STUDY MATERIAL
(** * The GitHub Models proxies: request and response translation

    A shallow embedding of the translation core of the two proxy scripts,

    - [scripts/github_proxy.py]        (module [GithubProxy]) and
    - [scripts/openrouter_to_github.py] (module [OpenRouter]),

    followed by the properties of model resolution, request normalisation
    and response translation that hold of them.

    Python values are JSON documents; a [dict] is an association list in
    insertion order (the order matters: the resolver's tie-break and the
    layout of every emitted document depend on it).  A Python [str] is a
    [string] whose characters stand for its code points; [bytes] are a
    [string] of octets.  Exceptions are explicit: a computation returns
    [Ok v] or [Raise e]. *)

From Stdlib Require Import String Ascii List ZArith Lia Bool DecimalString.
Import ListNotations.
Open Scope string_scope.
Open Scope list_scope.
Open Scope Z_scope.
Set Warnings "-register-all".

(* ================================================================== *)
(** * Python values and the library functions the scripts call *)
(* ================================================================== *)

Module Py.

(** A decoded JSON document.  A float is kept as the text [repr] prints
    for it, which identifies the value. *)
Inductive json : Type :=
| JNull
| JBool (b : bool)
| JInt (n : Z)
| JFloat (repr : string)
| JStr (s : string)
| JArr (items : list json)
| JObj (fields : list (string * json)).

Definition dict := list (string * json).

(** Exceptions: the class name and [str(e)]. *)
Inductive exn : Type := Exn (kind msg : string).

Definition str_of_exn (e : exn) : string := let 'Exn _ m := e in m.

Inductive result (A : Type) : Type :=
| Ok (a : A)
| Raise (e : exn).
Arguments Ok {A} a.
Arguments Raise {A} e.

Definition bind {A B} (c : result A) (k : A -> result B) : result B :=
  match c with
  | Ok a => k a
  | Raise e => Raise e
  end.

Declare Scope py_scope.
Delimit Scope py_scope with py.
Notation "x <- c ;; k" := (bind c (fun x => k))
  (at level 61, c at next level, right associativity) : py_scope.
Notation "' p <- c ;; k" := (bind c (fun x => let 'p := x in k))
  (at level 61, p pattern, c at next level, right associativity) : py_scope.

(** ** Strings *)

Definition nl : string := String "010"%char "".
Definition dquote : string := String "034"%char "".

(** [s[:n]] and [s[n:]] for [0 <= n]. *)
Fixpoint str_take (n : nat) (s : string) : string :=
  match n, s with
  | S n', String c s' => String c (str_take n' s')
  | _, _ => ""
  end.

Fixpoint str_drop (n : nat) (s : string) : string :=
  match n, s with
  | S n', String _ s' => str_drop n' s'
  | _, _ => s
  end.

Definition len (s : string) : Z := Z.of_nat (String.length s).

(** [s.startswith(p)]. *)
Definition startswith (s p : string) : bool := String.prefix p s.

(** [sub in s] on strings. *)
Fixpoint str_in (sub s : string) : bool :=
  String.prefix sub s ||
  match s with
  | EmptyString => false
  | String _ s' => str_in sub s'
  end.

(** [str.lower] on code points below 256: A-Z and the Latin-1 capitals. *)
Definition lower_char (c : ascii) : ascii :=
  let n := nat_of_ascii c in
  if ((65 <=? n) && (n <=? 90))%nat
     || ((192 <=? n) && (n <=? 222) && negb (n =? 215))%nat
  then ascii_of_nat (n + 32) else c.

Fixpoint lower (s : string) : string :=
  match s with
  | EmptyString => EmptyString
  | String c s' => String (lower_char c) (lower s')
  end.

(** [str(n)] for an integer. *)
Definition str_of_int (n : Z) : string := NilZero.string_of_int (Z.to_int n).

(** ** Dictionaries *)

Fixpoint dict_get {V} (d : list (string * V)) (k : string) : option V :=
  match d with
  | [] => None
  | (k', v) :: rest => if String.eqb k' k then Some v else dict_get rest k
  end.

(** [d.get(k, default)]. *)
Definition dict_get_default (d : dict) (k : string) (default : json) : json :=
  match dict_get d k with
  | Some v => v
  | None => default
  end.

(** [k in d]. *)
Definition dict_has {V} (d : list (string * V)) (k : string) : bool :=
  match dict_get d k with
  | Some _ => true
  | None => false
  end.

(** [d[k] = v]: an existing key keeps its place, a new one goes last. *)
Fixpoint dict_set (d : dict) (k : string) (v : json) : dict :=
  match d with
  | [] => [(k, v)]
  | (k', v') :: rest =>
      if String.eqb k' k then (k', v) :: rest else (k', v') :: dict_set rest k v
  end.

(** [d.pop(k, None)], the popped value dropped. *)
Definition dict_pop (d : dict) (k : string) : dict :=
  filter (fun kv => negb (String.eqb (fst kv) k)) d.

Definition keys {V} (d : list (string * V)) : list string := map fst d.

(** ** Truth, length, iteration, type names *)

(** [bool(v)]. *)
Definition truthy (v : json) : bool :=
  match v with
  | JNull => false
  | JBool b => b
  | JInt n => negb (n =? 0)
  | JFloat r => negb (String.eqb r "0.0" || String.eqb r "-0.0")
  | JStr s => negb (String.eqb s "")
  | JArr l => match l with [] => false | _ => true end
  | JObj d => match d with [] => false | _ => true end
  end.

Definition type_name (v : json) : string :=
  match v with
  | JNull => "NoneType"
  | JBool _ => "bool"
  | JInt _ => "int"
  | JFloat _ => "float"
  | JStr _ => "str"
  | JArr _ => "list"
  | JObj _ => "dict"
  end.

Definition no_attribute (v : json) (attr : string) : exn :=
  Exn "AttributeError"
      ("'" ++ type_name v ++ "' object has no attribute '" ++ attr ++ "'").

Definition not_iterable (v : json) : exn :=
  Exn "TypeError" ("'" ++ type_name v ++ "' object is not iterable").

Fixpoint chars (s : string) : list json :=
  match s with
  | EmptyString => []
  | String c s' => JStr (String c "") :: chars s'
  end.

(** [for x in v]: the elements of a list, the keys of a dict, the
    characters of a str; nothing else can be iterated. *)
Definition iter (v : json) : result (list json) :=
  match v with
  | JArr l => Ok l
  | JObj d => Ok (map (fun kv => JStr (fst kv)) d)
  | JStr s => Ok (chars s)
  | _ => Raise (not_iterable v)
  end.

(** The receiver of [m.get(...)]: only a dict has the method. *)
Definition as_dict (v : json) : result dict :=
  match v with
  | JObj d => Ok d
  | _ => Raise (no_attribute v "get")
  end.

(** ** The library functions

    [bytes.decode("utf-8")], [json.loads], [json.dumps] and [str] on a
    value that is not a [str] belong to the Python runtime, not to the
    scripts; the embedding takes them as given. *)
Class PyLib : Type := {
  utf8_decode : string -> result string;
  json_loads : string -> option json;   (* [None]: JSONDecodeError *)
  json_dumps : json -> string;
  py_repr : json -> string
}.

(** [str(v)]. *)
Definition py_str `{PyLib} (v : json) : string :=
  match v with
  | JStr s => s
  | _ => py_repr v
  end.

TASK DESCRIPTION
Return the span of lines in the data above that opens at the line with "(module [GithubProxy]) and" and closes at the line with "(** Exceptions: the", exactly, ends included, nothing else.

ANSWER BOX
    - [scripts/github_proxy.py]        (module [GithubProxy]) and
    - [scripts/openrouter_to_github.py] (module [OpenRouter]),

    followed by the properties of model resolution, request normalisation
    and response translation that hold of them.

    Python values are JSON documents; a [dict] is an association list in
    insertion order (the order matters: the resolver's tie-break and the
    layout of every emitted document depend on it).  A Python [str] is a
    [string] whose characters stand for its code points; [bytes] are a
    [string] of octets.  Exceptions are explicit: a computation returns
    [Ok v] or [Raise e]. *)

From Stdlib Require Import String Ascii List ZArith Lia Bool DecimalString.
Import ListNotations.
Open Scope string_scope.
Open Scope list_scope.
Open Scope Z_scope.
Set Warnings "-register-all".

(* ================================================================== *)
(** * Python values and the library functions the scripts call *)
(* ================================================================== *)

Module Py.

(** A decoded JSON document.  A float is kept as the text [repr] prints
    for it, which identifies the value. *)
Inductive json : Type :=
| JNull
| JBool (b : bool)
| JInt (n : Z)
| JFloat (repr : string)
| JStr (s : string)
| JArr (items : list json)
| JObj (fields : list (string * json)).

Definition dict := list (string * json).

(** Exceptions: the class name and [str(e)]. *)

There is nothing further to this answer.